When asked about discovering the fish, Simmons made sure to fine-tune the question.

Simmons said he and Yale professor Tom Near followed up on a previous genetic study that initially suggested the Duck River populations of the Blotchside logperch, Percina burtoni, may be different. The previous study was published in 2006 by Anna George, director of the Tennessee Aquarium research institute here in Chattanooga.

"It's more 'describe' than 'discover' if you want to know the basic difference," Simmons said Monday. "We did the follow-up on George's original research by examining all known specimens in museum collections and by collecting a bunch of additional specimens from all known populations. Additional genetic analyses along with counting things like scale rows, fin rays, and noting differences in color and pigmentation, solidified that this was a new species separate from the Blotchside logperch.

"Tom and I started talking about this in 2013 and decided to move forward on this. We really worked hand in hand."

Simmons, more than most, would know the difference between discovering a new species of fish and describing one.

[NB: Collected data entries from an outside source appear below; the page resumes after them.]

Lemma step_implements o c a :
  implements c a ->
  exists c', cache_step o c = Some (c', (lru_step o a).2) /\ implements c' (lru_step o a).1.
Proof.
  intros Hi. destruct o as [k|k v|k|]; unfold cache_step.
  - by apply get_implements.
  - destruct (lru_map c !! k) as [i|] eqn:Hk; [by eapply put_existing_implements|by apply put_new_implements].
  - by apply remove_implements.
  - eexists. split; [done|]. by apply clear_implements.
Qed.

Lemma run_implements ops c a :
  implements c a ->
  exists c', cache_run ops c = Some (c', (lru_run ops a).2) /\ implements c' (lru_run ops a).1.
Proof.
  revert c a. induction ops as [|o ops IH]; intros c a Hi; [by exists c|].
  destruct (step_implements o c a Hi) as (c1 & Hs & Hi1). simpl. rewrite Hs. simpl.
  destruct (lru_step o a) as [a1 r]. simpl in *. destruct (IH c1 a1 Hi1) as (c2 & Hr & Hi2).
  rewrite Hr. simpl. destruct (lru_run ops a1) as [a2 rs]. by exists c2.
Qed.

Lemma new_implements cap :
  is_u64 cap -> implements (LruCache_new cap) (mkAbs [] (Z.max cap 1) 0 0).
Proof.
  intros Hc. exists []. split_and!; [|done..].
  split; simpl; [|apply NoDup_nil_2| |done|u64_lia|split; [apply NoDup_nil_2|by apply Forall_nil]].
  - split; simpl; [done|done|done|apply NoDup_nil_2].
  - intros k i. rewrite lookup_empty. split; [done|]. intros Hin. by apply elem_of_nil in Hin.
Qed.

Lemma implements_observe c a :
  implements c a ->
  LruCache_len c = Z.of_nat (length (lru_items a)) /\ LruCache_len c <= capacity c /\
  LruCache_stats c = mkStats (Z.of_nat (length (lru_items a))) (abs_capacity a) (abs_hits a) (abs_misses a) /\
  (forall k, LruCache_contains c k = bool_decide (k ∈ (lru_items a).*1)).
Proof.
  intros (l & Hr & Hi & Hc & Hh & Hm). pose proof (rp_size _ _ Hr) as Hs. pose proof (rp_cap _ _ Hr) as (_ & _ & Hle).
  unfold cell_index in Hs. rewrite length_fmap in Hs.
  unfold LruCache_len, LruCache_stats, LruCache_contains. rewrite Hi. rewrite items_length.
  split_and!; [done|done|congruence|]. intros k. apply bool_decide_ext. rewrite items_keys. split.
  - intros [i Hk]. apply (rp_map _ _ Hr) in Hk. apply list_elem_of_fmap. by exists (k, i).
  - intros ([k' i] & -> & Hin)%list_elem_of_fmap. exists i. by apply (rp_map _ _ Hr).
Qed.

(** C10: any sequence of [get], [put], [remove] and [clear] on a fresh cache
    runs without a panic and returns what the abstract cache returns, the list
    of pairs in order of use from which a [put] at capacity drops the last;
    afterwards [len], [stats] and [contains] are those of the list and the
    length is within the capacity. *)
Theorem lru_cache_refines (cap : Z) (ops : list (CacheOp K V)) :
  is_u64 cap ->
  let a := (lru_run ops (mkAbs [] (Z.max cap 1) 0 0)).1 in
  exists c, cache_run ops (LruCache_new cap) = Some (c, (lru_run ops (mkAbs [] (Z.max cap 1) 0 0)).2) /\
    LruCache_len c = Z.of_nat (length (lru_items a)) /\ LruCache_len c <= capacity c /\
    LruCache_stats c = mkStats (Z.of_nat (length (lru_items a))) (abs_capacity a) (abs_hits a) (abs_misses a) /\
    (forall k, LruCache_contains c k = bool_decide (k ∈ (lru_items a).*1)).
Proof.
  intros Hc a. destruct (run_implements ops _ _ (new_implements cap Hc)) as (c & Hrun & Hi).
  exists c. split; [done|]. by apply implements_observe.
Qed.

End abstract.

(** ** Witness *)

Definition cache_ops : list (CacheOp Z Z) :=
  [OpPut 1 10; OpPut 2 20; OpGet 1; OpPut 3 30; OpGet 2; OpRemove 1; OpPut 4 40; OpPut 5 50].

Example cache_ops_outputs :
  (lru_run cache_ops (mkAbs [] 2 0 0)).2 =
  [None; None; Some 10; Some 20; None; Some 10; None; Some 30].
Proof. reflexivity. Qed.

No, it's not so much he went to the University of Tennessee and got his degree in wildlife and fishery science. It's not even his master's in biology from Tennessee Tech or that research in river life.

It's not even that his oldest son is named Finn. (When asked if that was more Huckleberry or dorsal, Jeff laughed and said, "I guess that's debatable. Maybe in my mind it may be a little more dorsal, but it's a unique name and we liked it.)

No, the main reason the fishery expert Simmons is an expert on the finer points between "discover" and "describe" is because he's been on the other side of the hook.

photo Jay Greeson

In 2010, Simmons discovered a new species of crayfish. It's known as the Tennessee bottle brush crayfish because of its antenna that resemble, for a lack of a better word, pipe cleaners.

Simmons discovered it, but Guenter Schuster of Eastern Kentucky University and Chris Taylor of the Illinois Natural History Survey described the much larger version of the genus of crayfish they were studying.

This species name? Well, Barbicambarus simmonsi of course, and you guessed it. The last part of that was a tip of the fishing cap to Simmons.

"It was quite an honor, especially at that point in my career, to have a species named after you," Simmons said. "(Guenter and Chris) have been mentors to me as I have continued my competences with crayfish taxonomy."

The work that all of these folks do finding new species and studying their lives and habits give us the best chance to protect them.

Simmons could not even guess at the number of species that have died off before we ever knew them. But, as he said, as long as TVA is invested in finding these species, he is happy to discover or describe whatever comes next.

"That's one of the reasons I came to work at TVA," Simmons said, "to be able to conduct this kind of work across the region and not be bound by state lines.

"Until we complete these kinds of projects, if the species stays undescribed, there is no attention or legal conservation status."

It's important work, no matter who discovers it or describes it.